石川の負けん気を、何げない会話で実感したことがあった。6月のサッカーW杯の開幕前だった。平均年齢が過去最年長の28.3歳で「おっさん」と言われていた日本代表の、新聞紙上での下馬評が低かった。石川はそこに、違和感を覚えていた。
「ベテランは経験があるのが強みですよ。下馬評は関係ないですよ。日本の代表なので、下馬評を覆してほしい。楽しみだし応援しています。日の丸を背負って戦う人のすごさ、格好良さがあると思うし、長年代表にいる人は、酸いも甘いも知っている。やってくれますよ。つべこべ言わず、応援しましょう!」
石川の“予言”通り、日本代表はグループリーグを突破してベスト16入り。「おっさん」と言われていた侍たちが、日本中を熱狂させた。「僕は年齢でスポーツをするわけじゃないと思います。年寄り扱いは嫌。僕も粘り倒したいですね」と、目尻を下げた。若い選手には簡単にポジションを渡さないという強固な意志が、言葉の間からあふれだしていた。
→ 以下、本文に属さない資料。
Lemma sentence_step_inv (st : list str * str) (sentence : str) :
  loop_inv max_chunk_size st -> loop_inv max_chunk_size (sentence_step max_chunk_size st sentence).
Proof.
  destruct st as [chunks cur]. intros [Hc Hcur]. simpl in Hc, Hcur.
  unfold sentence_step.
  destruct (Z.leb_spec (len (cur ++ sentence ++ [dot; space])) max_chunk_size)
    as [Hle|Hgt].
  - split; [exact Hc|]. now left.
  - destruct (Z.leb_spec (len (sentence ++ [dot; space])) max_chunk_size)
      as [Hle'|Hgt'].
    + split; [now apply flush_fits|]. now left.
    + pose proof (@words_inv (split [space] (sentence ++ [dot; space]))
                    (flush chunks cur, [])) as Hw.
      destruct (fold_left (word_step max_chunk_size)
                  (split [space] (sentence ++ [dot; space]))
                  (flush chunks cur, [])) as [chunks' cur'].
      destruct Hw as [Hc' Hcur'].
      * apply split_space_no_space.
      * split; [now apply flush_fits|apply current_ok_nil].
      * split; [now apply flush_fits|apply current_ok_nil].
Qed.

Lemma sentences_inv (sentences : list str) (st : list str * str) :
  loop_inv max_chunk_size st ->
  loop_inv max_chunk_size (fold_left (sentence_step max_chunk_size) sentences st).
Proof.
  revert st. induction sentences as [|x xs IH]; intros st Hst; [exact Hst|].
  simpl. apply IH. now apply sentence_step_inv.
Qed.

Lemma remove_ws_nil_of_strip (cur : str) :
  truthy (strip cur) = false -> remove_ws cur = [].
Proof.
  intros H. rewrite <- remove_ws_strip.
  destruct (strip cur); [reflexivity|discriminate].
Qed.

Lemma flush_content (chunks : list str) (cur : str) :
  remove_ws (concat (flush chunks cur)) =
  remove_ws (concat chunks) ++ remove_ws cur.
Proof.
  unfold flush. destruct (truthy (strip cur)) eqn:E.
  - rewrite concat_app, remove_ws_app. simpl.
    now rewrite app_nil_r, remove_ws_strip.
  - rewrite (remove_ws_nil_of_strip _ E). now rewrite app_nil_r.
Qed.

Lemma word_step_content (st : list str * str) (word : str) :
  content (word_step max_chunk_size st word) = content st ++ remove_ws word.
Proof.
  destruct st as [chunks cur]. unfold word_step, content.
  destruct (len cur + len word + 1 <=? max_chunk_size)%Z; simpl.
  - rewrite !remove_ws_app. simpl. now rewrite app_nil_r, app_assoc.
  - rewrite flush_content, remove_ws_app. simpl. now rewrite app_nil_r.
Qed.

Lemma words_content (words : list str) (st : list str * str) :
  content (fold_left (word_step max_chunk_size) words st) =
  content st ++ concat (map remove_ws words).
Proof.
  revert st. induction words as [|w ws IH]; intros st; simpl.
  - now rewrite app_nil_r.
  - rewrite IH, word_step_content. now rewrite app_assoc.
Qed.

Lemma sentence_step_content (st : list str * str) (sentence : str) :
  content (sentence_step max_chunk_size st sentence) =
  content st ++ remove_ws sentence ++ [dot].
Proof.
  destruct st as [chunks cur]. unfold sentence_step.
  assert (Hswp : remove_ws (sentence ++ [dot; space]) =
                 remove_ws sentence ++ [dot])
    by (now rewrite remove_ws_app).
  destruct (len (cur ++ sentence ++ [dot; space]) <=? max_chunk_size)%Z.
  - unfold content. simpl. rewrite remove_ws_app, Hswp. now rewrite app_assoc.
  - destruct (len (sentence ++ [dot; space]) <=? max_chunk_size)%Z.
    + unfold content. simpl. now rewrite flush_content, Hswp.
    + pose proof (words_content (split [space] (sentence ++ [dot; space]))
                    (flush chunks cur, [])) as Hw.
      destruct (fold_left (word_step max_chunk_size)
                  (split [space] (sentence ++ [dot; space]))
                  (flush chunks cur, [])) as [chunks' cur'].
      unfold content in *. simpl in *.
      rewrite flush_content, app_nil_r, Hw.
      rewrite flush_content, app_nil_r.
      now rewrite remove_ws_split_space, Hswp.
Qed.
8月19日に約2カ月ぶりとなる白星を挙げ、通算200勝まであと38勝。「目標というには、まだ現実的な数字じゃないですよ」と笑った。年齢という物差しで見れば、通算200勝達成は厳しい数字なのかもしれない。
だが石川なら……と思う。ヤクルトの偉大なる小さな左腕が大きな勲章を手にすることを信じ、「記者あるある」にならって、最年長の200勝達成者は当分、調べないつもりでいる。